New Quito Mariscal Sucre International Airport
With the February 2013 official opening of the new Quito Mariscal Sucre International Airport, tourists, residents and businesspeople alike in Ecuador are now a non-stop flight away from Europe, North America and many destinations throughout Latin America and the Caribbean.
The new facility
Construction to replace the airport in Quito with a $534.5 million world-class facility began in 2006 through an innovative partnership between Canada and Ecuador. The Canadian Commercial Corporation was instrumental in subcontracting the construction of the new airport to Toronto-based Aecon Construction Group Inc. Export Development Canada was a key partner in the lending group that funded and insured the project. With roughly 85% Ecuadorian subcontractors, there were some 2,000 Ecuadorians employed in the project during peak construction.
There were unique opportunities for Canada to share our best practices and expertise with Ecuador in executing infrastructure projects in an environmentally sustainable and responsible way.

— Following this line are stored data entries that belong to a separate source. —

(* ===== verification/Lifecycle.v ===== *)
(** The life of a message through all three programs: the sender encrypts and
    publishes it, the broker queues it and hands it to the consumer's channel,
    the session writes it, the receiver decrypts, stores and acknowledges it,
    and the broker forgets it. *)
From S2P Require Import Prelude RustStr Acl Storage StorageFacts State StateFacts.
From S2P Require Import StateInv RateLimiter Heartbeat Metrics Server ServerFacts.
From S2P Require Import StorageProps JsonTree ServerProps Crypto Client Receiver.
From S2P Require Import ReceiverProps Protocol Sender Pipeline PipelineProps SenderProps.
From stdpp Require Import countable list options.
From Stdlib Require Import Ascii.

Module Lifecycle.
Import RustStr Server ServerFacts StateInv StateFacts Protocol.

Section Life.
Context {S : Type} {A : StorageApi S} {J : Json}.
Implicit Types (w : World S) (s : Session) (env : Env).

(** ** Acknowledgements *)

(** The server serves the line of an acknowledgement. *)
Lemma serve_ack env s w id :
  idle s → outcomes (stream s) = [] → may s "ack" → grants env s "ack" w = true → named id →
  let '(s', w') := on_event env (Read (Receiver.ack_line id)) s w in
  core w' = (State.acknowledge id (instant env 5) (utc env 5) (broker w), runtime w)
  ∧ idle s' ∧ stream s' = {| written := written (stream s) ++ ["ACK confirmed " +:+ id +:+ nl];
                             outcomes := [] |}.
Proof.
  intros [Ha Hb] Ho Hm Hg Hn. unfold on_event. rewrite Ha. cbn [negb].
  change (Receiver.ack_line id) with (command_line "ack" id).
  change (is_empty (command_line "ack" id)) with false. cbv iota.
  unfold handle_request. cbn [buffer with_buffer role client_id limiter with_monitor].
  rewrite Hb. change ("" +:+ ?x) with x.
  rewrite parse_command_line by (done || by apply named_sendable). rewrite Hm.
  unfold grants in Hg. destruct (RateLimiter.check _ _ _ _) as [v rl]. cbn [fst] in Hg.
  rewrite Hg. cbn [negb]. rewrite decide_True by done. unfold cmd_ack.
  rewrite not_is_empty by apply Hn. unfold write_all, flush, next_outcome.
  cbn [stream with_buffer with_stream]. rewrite Ho. done.
Qed.

(** ** Deliveries *)

(** What [mark_delivered] leaves alone, and that it keeps a message live. *)
Lemma mark_delivered_frame id now u (b : State.ServerState S) :
  let b' := State.mark_delivered id now u b in
  State.queues b' = State.queues b ∧ State.message_queues b' = State.message_queues b
  ∧ (is_Some (State.message_status b !! id) → is_Some (State.message_status b' !! id)).
Proof.
  simpl. unfold State.mark_delivered. destruct (State.message_status b !! id) as [st|] eqn:Hs; [|done].
  destruct (State.delivered_time st); [by rewrite Hs|]. simpl. by rewrite lookup_insert_eq.
Qed.

(** The delivery of the next message of a channel over a working socket. *)
Lemma deliver_next env s w id m rest :
  active s = true → outcomes (stream s) = [] →
  State.chans (runtime w) !! chan s = Some {| State.open := true; State.buf := (id, m) :: rest |} →
  State.deliverable (broker w) id = true →
  let '(s', w') := on_event env Recv s w in
  same_session s s' ∧ active s' = true ∧ buffer s' = buffer s
  ∧ stream s' = {| written := written (stream s) ++ [ReceiverProps.delivery_text id m]; outcomes := [] |}
  ∧ State.queues (broker w') = State.queues (broker w)
  ∧ State.message_queues (broker w') = State.message_queues (broker w)
  ∧ is_Some (State.message_status (broker w') !! id) ∧ limiter w' = limiter w.
Proof.
  intros Ha Ho Hc Hd. unfold on_event. rewrite Ha, Hc. cbn [negb]. unfold handle_delivery.
  cbn [broker with_runtime]. unfold State.deliverable in Hd |- *.
  destruct (State.message_status (broker w) !! id) as [st|] eqn:Hst; [|done]. rewrite Hd. cbn [negb].
  unfold MAX_RETRIES. cbn [deliver_attempts]. unfold write_all, flush, next_outcome. rewrite Ho.
  cbn [outcomes written]. split; [done|]. split; [done|]. split; [done|]. split; [done|].
  cbn [broker with_broker]. set (b1 := State.mark_delivered id (instant env 3) (utc env 3) (broker w)).
  destruct (mark_delivered_frame id (instant env 3) (utc env 3) (broker w)) as (F1 & F2 & F3).
  destruct (mark_delivered_frame id (instant env 0) (utc env 0) b1) as (G1 & G2 & G3).
  split; [etrans; [exact G1|exact F1]|]. split; [etrans; [exact G2|exact F2]|].
  split; [|done]. apply G3, F3. by rewrite Hst.
Qed.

As a result, in 2009, the airport project won the prestigious Best Practices on Environmental Sustainability in the Americas Award presented by the United Nations. This award recognizes a commitment to observing environmental best practices, including minimizing impact on the environment, reducing emissions and noise, and ensuring a positive economic impact on the host community. The construction project was recognized again in 2010 for excellence in corporate social responsibility.
The new airport can serve up to 5 million passengers annually (compared to 3.5 million for the previous airport), has 35% more pre-boarding areas and 33% more customs checkpoints, is also equipped with a 4.1-kilometer runway (one kilometer longer than the old runway) and was built at an altitude of 2,500 meters (400 meters lower than the old runway). Because the airport was built about 18 kilometers from the city centre, take-off and landing is much safer.
With its increased capacity, the new airport will continue to generate jobs and prosperity in Quito as the facilities expand in the future. Cargo flights will now be able to fly longer distances and will increase prospects for both importers and exporters in Ecuador. For example, Ecuador’s fresh roses (an important export for the country) will now be available in many more countries.